Stored data

********

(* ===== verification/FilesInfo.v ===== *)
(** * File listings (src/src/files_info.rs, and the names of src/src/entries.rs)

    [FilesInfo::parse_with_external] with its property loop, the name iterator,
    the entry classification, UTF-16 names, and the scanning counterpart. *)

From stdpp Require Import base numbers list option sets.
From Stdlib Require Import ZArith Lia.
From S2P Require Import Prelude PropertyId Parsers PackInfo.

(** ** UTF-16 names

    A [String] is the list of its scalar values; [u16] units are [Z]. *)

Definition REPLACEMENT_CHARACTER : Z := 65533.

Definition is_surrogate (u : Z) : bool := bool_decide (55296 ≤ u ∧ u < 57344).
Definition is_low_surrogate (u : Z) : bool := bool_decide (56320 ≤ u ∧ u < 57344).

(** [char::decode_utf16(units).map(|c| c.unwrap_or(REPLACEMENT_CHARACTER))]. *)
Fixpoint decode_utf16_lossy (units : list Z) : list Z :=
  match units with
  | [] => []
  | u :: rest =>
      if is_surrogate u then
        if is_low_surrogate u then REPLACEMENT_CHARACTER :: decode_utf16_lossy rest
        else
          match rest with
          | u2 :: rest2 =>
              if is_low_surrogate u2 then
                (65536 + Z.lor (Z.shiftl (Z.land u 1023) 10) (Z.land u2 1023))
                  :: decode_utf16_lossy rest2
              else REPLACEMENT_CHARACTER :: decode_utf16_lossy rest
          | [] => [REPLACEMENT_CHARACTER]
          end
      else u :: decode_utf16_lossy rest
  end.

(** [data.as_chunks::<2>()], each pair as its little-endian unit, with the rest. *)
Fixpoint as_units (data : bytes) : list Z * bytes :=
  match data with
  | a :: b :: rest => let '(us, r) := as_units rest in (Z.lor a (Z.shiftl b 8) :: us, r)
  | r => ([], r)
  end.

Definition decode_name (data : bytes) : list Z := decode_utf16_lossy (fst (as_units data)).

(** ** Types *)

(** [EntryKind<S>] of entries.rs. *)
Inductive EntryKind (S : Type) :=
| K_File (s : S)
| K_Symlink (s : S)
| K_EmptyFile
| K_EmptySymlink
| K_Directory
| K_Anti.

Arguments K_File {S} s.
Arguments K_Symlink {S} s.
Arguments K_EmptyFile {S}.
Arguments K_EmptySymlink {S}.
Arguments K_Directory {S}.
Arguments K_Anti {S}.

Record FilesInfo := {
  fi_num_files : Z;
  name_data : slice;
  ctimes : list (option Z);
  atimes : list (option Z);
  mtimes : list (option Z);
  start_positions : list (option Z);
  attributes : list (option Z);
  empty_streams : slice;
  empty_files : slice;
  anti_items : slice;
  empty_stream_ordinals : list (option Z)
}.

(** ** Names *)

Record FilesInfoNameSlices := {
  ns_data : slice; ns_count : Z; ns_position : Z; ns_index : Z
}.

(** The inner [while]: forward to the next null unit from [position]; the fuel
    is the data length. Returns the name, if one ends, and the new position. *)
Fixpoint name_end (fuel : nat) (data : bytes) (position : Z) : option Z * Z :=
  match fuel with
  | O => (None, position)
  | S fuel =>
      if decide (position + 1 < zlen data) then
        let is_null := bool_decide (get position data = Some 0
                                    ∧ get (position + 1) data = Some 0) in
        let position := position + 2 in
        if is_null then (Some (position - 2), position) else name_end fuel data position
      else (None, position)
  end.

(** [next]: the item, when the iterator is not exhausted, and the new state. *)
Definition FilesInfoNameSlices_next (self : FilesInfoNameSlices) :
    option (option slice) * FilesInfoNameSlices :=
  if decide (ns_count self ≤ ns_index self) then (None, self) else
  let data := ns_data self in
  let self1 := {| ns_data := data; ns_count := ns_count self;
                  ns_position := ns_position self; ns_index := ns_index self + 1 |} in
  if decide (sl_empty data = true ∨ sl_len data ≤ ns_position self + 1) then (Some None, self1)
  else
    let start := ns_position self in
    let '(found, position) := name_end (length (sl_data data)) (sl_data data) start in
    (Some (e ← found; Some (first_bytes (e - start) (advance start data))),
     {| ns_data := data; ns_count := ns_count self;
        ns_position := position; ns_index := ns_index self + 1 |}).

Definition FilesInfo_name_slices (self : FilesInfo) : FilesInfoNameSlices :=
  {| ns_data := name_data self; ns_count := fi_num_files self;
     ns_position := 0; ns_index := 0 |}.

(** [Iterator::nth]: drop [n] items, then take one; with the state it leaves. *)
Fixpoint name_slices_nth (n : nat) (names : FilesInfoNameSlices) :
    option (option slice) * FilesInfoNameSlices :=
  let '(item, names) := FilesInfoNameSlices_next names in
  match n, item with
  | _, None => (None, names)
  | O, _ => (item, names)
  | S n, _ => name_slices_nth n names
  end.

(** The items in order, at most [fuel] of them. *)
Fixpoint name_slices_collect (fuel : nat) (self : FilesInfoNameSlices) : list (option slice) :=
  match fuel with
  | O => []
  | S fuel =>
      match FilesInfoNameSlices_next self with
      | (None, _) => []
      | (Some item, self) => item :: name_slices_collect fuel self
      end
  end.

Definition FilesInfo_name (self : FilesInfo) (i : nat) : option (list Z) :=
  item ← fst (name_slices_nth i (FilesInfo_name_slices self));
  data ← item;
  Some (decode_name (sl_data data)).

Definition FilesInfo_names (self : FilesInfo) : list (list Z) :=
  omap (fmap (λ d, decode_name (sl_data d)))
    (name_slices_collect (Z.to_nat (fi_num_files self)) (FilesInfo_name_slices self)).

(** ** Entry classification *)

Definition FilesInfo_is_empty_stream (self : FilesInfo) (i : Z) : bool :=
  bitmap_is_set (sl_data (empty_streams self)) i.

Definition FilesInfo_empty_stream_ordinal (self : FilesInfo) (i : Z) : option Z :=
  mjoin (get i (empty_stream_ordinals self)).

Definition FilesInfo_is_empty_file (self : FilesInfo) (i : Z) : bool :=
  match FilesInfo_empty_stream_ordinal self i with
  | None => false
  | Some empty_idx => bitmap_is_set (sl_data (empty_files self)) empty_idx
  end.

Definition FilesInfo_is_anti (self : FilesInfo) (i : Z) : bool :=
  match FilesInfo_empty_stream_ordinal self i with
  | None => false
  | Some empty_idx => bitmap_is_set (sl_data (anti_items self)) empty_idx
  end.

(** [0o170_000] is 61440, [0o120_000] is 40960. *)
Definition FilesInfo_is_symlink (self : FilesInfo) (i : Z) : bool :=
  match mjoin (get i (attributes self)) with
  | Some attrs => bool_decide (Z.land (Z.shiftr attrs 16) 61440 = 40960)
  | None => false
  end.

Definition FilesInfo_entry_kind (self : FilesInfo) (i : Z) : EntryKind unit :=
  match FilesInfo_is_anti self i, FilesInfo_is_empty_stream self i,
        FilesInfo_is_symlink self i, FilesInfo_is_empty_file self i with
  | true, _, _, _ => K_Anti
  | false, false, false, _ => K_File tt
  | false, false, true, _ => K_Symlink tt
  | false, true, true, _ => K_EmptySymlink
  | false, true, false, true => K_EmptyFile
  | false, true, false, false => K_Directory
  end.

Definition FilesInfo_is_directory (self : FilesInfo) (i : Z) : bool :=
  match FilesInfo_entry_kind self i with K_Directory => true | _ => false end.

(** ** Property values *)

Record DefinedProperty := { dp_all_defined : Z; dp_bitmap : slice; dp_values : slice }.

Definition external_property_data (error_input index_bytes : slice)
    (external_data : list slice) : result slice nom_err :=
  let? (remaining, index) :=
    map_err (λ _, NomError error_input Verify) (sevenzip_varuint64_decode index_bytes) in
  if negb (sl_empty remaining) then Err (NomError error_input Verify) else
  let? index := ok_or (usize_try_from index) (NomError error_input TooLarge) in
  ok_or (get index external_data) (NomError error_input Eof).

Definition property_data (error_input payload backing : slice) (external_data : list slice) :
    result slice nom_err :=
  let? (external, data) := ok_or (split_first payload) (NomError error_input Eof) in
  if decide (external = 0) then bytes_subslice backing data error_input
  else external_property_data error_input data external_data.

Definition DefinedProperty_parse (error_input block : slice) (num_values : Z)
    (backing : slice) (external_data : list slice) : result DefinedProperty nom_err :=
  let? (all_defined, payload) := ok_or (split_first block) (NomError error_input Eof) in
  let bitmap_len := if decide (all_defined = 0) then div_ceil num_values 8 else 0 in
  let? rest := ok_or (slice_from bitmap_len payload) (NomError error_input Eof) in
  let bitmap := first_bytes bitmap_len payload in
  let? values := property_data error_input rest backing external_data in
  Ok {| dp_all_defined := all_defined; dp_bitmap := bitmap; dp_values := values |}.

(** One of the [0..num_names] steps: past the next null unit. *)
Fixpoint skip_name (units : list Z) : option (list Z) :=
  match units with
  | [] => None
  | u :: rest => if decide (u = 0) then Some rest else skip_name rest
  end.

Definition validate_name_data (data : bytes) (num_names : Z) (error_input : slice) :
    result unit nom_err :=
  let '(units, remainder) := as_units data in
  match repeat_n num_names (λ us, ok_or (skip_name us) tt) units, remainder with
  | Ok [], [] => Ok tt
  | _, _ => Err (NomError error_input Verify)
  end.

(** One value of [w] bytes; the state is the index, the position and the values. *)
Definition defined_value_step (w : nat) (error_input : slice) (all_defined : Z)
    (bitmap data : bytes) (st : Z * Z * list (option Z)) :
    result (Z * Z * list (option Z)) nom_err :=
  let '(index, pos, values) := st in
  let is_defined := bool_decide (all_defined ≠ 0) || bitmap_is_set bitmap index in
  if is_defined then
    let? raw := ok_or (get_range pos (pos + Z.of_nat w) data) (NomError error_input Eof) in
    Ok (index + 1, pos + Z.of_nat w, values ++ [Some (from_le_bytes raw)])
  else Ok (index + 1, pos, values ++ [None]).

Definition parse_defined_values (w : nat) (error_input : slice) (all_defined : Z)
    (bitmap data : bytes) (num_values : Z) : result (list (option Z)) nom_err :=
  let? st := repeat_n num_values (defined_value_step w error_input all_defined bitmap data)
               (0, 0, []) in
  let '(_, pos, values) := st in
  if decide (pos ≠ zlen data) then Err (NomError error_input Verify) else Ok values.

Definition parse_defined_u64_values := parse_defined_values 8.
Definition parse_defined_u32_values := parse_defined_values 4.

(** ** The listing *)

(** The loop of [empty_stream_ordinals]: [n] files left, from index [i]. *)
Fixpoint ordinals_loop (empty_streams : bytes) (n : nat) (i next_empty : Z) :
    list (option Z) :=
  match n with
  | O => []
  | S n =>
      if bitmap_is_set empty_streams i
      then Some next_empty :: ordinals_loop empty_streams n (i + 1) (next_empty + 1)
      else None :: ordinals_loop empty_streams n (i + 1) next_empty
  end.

********

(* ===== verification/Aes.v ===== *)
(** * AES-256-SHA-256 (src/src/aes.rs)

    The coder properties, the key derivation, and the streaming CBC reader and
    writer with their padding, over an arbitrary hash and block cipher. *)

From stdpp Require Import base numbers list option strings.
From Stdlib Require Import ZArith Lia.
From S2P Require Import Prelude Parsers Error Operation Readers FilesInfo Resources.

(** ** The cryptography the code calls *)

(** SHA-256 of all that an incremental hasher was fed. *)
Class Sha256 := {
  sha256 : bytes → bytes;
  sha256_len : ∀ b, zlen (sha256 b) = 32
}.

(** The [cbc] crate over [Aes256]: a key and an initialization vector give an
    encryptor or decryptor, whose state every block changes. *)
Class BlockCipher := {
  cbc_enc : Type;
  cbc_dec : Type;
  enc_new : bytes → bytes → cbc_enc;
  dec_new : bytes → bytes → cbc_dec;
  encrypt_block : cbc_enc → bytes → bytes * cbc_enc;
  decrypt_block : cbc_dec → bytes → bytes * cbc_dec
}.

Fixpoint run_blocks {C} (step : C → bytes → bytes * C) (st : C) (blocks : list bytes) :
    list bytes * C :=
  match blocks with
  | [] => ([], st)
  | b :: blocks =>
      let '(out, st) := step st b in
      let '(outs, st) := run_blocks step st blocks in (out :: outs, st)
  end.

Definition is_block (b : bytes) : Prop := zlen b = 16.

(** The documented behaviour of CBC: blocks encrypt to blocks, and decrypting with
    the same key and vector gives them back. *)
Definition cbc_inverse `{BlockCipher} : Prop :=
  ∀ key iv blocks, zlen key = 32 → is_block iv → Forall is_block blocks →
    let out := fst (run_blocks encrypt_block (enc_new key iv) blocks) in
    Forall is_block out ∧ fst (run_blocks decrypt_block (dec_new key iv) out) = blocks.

********

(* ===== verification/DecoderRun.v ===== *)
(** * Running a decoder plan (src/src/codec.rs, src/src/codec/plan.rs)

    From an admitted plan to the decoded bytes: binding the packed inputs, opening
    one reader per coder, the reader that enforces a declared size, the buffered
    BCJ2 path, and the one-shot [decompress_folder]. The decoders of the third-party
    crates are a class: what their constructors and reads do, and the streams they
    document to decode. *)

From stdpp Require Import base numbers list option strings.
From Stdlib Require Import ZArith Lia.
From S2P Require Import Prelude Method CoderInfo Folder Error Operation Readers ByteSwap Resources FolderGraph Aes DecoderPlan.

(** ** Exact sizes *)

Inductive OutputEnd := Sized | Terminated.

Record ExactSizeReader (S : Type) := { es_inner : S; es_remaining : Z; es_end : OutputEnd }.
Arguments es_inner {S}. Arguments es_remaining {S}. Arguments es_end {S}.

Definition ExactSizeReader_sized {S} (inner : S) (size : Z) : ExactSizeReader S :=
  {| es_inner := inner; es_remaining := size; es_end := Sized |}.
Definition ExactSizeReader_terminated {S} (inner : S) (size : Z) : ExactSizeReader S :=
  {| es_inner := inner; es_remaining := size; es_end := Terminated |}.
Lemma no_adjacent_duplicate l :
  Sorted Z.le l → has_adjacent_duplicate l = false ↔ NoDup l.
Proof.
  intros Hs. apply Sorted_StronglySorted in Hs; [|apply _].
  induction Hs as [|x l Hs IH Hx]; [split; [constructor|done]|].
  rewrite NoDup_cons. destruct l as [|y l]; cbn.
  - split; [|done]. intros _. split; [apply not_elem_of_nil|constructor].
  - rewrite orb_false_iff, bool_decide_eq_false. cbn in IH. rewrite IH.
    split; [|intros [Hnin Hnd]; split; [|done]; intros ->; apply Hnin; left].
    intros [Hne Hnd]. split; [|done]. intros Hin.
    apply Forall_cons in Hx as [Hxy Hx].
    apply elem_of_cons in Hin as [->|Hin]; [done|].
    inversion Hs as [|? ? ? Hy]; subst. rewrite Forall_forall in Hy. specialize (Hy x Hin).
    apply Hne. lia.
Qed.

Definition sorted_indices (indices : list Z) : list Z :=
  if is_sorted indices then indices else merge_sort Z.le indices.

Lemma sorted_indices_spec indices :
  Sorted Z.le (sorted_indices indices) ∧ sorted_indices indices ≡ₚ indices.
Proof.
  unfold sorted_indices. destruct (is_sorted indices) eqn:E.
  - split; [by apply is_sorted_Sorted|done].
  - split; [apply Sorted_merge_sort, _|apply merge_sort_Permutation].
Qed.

********

Go to the line with "(* ===== verification/FilesInfo.v ===== *)" in the entries above and repeat every line from there through the line with "the entry classification, UTF-16", exactly and with no other text.

_Output of the exercise_.
(* ===== verification/FilesInfo.v ===== *)
(** * File listings (src/src/files_info.rs, and the names of src/src/entries.rs)

    [FilesInfo::parse_with_external] with its property loop, the name iterator,
    the entry classification, UTF-16 names, and the scanning counterpart. *)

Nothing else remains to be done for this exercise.